The panel event, reception, and screenings will take place at FACETS (1517 W. Fullerton). Tickets can be purchased in advance through FACETS’ website. Tickets for the screenings, panel event and reception on Sunday, December 4th are $40 for supporters, $20 for general admission, and $10 for students and FACETS Members. Screenings on December 3 and 10-11 are $12 for general admission and $10 for FACETS Members, who get 15% off their ticket purchases with a proof of valid membership.

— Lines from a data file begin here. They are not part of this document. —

(* ===== verification/Dummy.v ===== *)
(** * [hermit-sys/src/dummy.rs]: the network functions without the feature [smoltcp] *)

From S2P Require Import Prelude Tcpstream.

Section Dummy.
Context {W IpAddress : Type}.

(** [dummy::Handle(usize)]. *)
Record Handle : Type := mkHandle { handle_id : Z }.

Definition sys_tcp_stream_connect (_ip : list Z) (_port : Z) (_timeout : option Z)
    : M W (result Handle unit) := mret (Err tt).

Definition sys_tcp_stream_read (_handle : Handle) (_buffer : list Z)
    : M W (result nat unit * list Z) := mret (Err tt, _buffer).

Definition sys_tcp_stream_write (_handle : Handle) (_buffer : list Z)
    : M W (result nat unit) := mret (Err tt).

Definition sys_tcp_stream_close (_handle : Handle) : M W (result unit unit) := mret (Err tt).

Definition sys_tcp_stream_shutdown (_handle : Handle) (_how : Z) : M W (result unit unit) :=
  mret (Err tt).

Definition sys_tcp_stream_set_read_timeout (_handle : Handle) (_timeout : option Z)
    : M W (result unit unit) := mret (Err tt).

Definition sys_tcp_stream_get_read_timeout (_handle : Handle) : M W (result (option Z) unit) :=
  mret (Err tt).

Definition sys_tcp_stream_set_write_timeout (_handle : Handle) (_timeout : option Z)
    : M W (result unit unit) := mret (Err tt).

Definition sys_tcp_stream_get_write_timeout (_handle : Handle) : M W (result (option Z) unit) :=
  mret (Err tt).

Definition sys_tcp_stream_duplicate (_handle : Handle) : M W (result Handle unit) :=
  mret (Err tt).

Definition sys_tcp_stream_peek (_handle : Handle) (_buf : list Z)
    : M W (result nat unit * list Z) := mret (Err tt, _buf).

Definition sys_tcp_stream_set_nonblocking (_handle : Handle) (_mode : bool)
    : M W (result unit unit) := mret (Err tt).

Definition sys_tcp_stream_set_tll (_handle : Handle) (_ttl : Z) : M W (result unit unit) :=
  mret (Err tt).

Definition sys_tcp_stream_get_tll (_handle : Handle) : M W (result Z unit) := mret (Err tt).

(** What hermit-abi is linked with.  [sys_tcp_stream_peer_addr] and
    [sys_tcp_listener_accept] do not exist in dummy.rs, so that a program that uses
    them does not link; the two parameters stand for whatever else provides them. *)
Definition dummy_api (other_peer_addr : Handle → M W (result (IpAddress * Z) unit))
    (other_accept : Z → M W (result (Handle * IpAddress * Z) unit)) : TcpApi W := {|
  Tcpstream.Handle := Handle;
  IpAddr := IpAddress;
  sys_connect := sys_tcp_stream_connect;
  sys_close := sys_tcp_stream_close;
  sys_read := sys_tcp_stream_read;
  sys_write := sys_tcp_stream_write;
  sys_set_read_timeout := sys_tcp_stream_set_read_timeout;
  sys_get_read_timeout := sys_tcp_stream_get_read_timeout;
  sys_set_write_timeout := sys_tcp_stream_set_write_timeout;
  sys_get_write_timeout := sys_tcp_stream_get_write_timeout;
  sys_peek := sys_tcp_stream_peek;
  sys_set_nonblocking := sys_tcp_stream_set_nonblocking;
  sys_set_tll := sys_tcp_stream_set_tll;
  sys_get_tll := sys_tcp_stream_get_tll;
  sys_shutdown := sys_tcp_stream_shutdown;
  sys_peer_addr := other_peer_addr;
  sys_accept := other_accept;
|}.

(** The contract of the interface, as far as dummy.rs goes: no handle is ever given
    out. *)
Lemma dummy_spec other_peer_addr other_accept :
  (∀ h w, wp false (other_peer_addr h) (λ _ _, True) (λ _ _, False) w) →
  (∀ port w, wp false (other_accept port) (λ r _, r = Err tt) (λ _ _, False) w) →
  TcpApiSpec (dummy_api other_peer_addr other_accept).
Proof.
  intros Hpeer Haccept. refine (Build_TcpApiSpec _ (dummy_api _ _) (λ _ _, True) _ _ _ _ _ _ _ _ _ _ _ _ _ _ _);
    intros; simpl; try done.
  eapply wp_conseq; [apply Haccept|]. by intros r w' ->.
Defined.
End Dummy.

Section Properties.
Context {W : Type}.
Implicit Types (h : Handle) (w : W) (buffer : list Z).

(** Built without the feature [smoltcp], every network function refuses: it returns
    at once with an error, the state and the buffer of the caller untouched. *)
Theorem dummy_refuses h buffer ip port timeout how mode ttl w :
  sys_tcp_stream_connect ip port timeout w = Done (Err tt) w ∧
  sys_tcp_stream_read h buffer w = Done (Err tt, buffer) w ∧
  sys_tcp_stream_write h buffer w = Done (Err tt) w ∧
  sys_tcp_stream_close h w = Done (Err tt) w ∧
  sys_tcp_stream_shutdown h how w = Done (Err tt) w ∧
  sys_tcp_stream_set_read_timeout h timeout w = Done (Err tt) w ∧
  sys_tcp_stream_get_read_timeout h w = Done (Err tt) w ∧
  sys_tcp_stream_set_write_timeout h timeout w = Done (Err tt) w ∧
  sys_tcp_stream_get_write_timeout h w = Done (Err tt) w ∧
  sys_tcp_stream_duplicate h w = Done (Err tt) w ∧
  sys_tcp_stream_peek h buffer w = Done (Err tt, buffer) w ∧
  sys_tcp_stream_set_nonblocking h mode w = Done (Err tt) w ∧
  sys_tcp_stream_set_tll h ttl w = Done (Err tt) w ∧
  sys_tcp_stream_get_tll h w = Done (Err tt) w.
Proof. by split_and!. Qed.
End Properties.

Tickets can be purchased on FACETS‘ website here.
PANEL EVENT & RECEPTION
Join FACETS on Sunday, December 4th to watch Brainwashed: Sex-Camera-Power paired with a special panel discussion featuring director Nina Menkes and producer Maria Giese who will be participating via Zoom. Panel moderator, Michel Weldon, and panelists Michelle Yates, Rebecca Fons, and Ines Sommer will be joining in-person at FACETS.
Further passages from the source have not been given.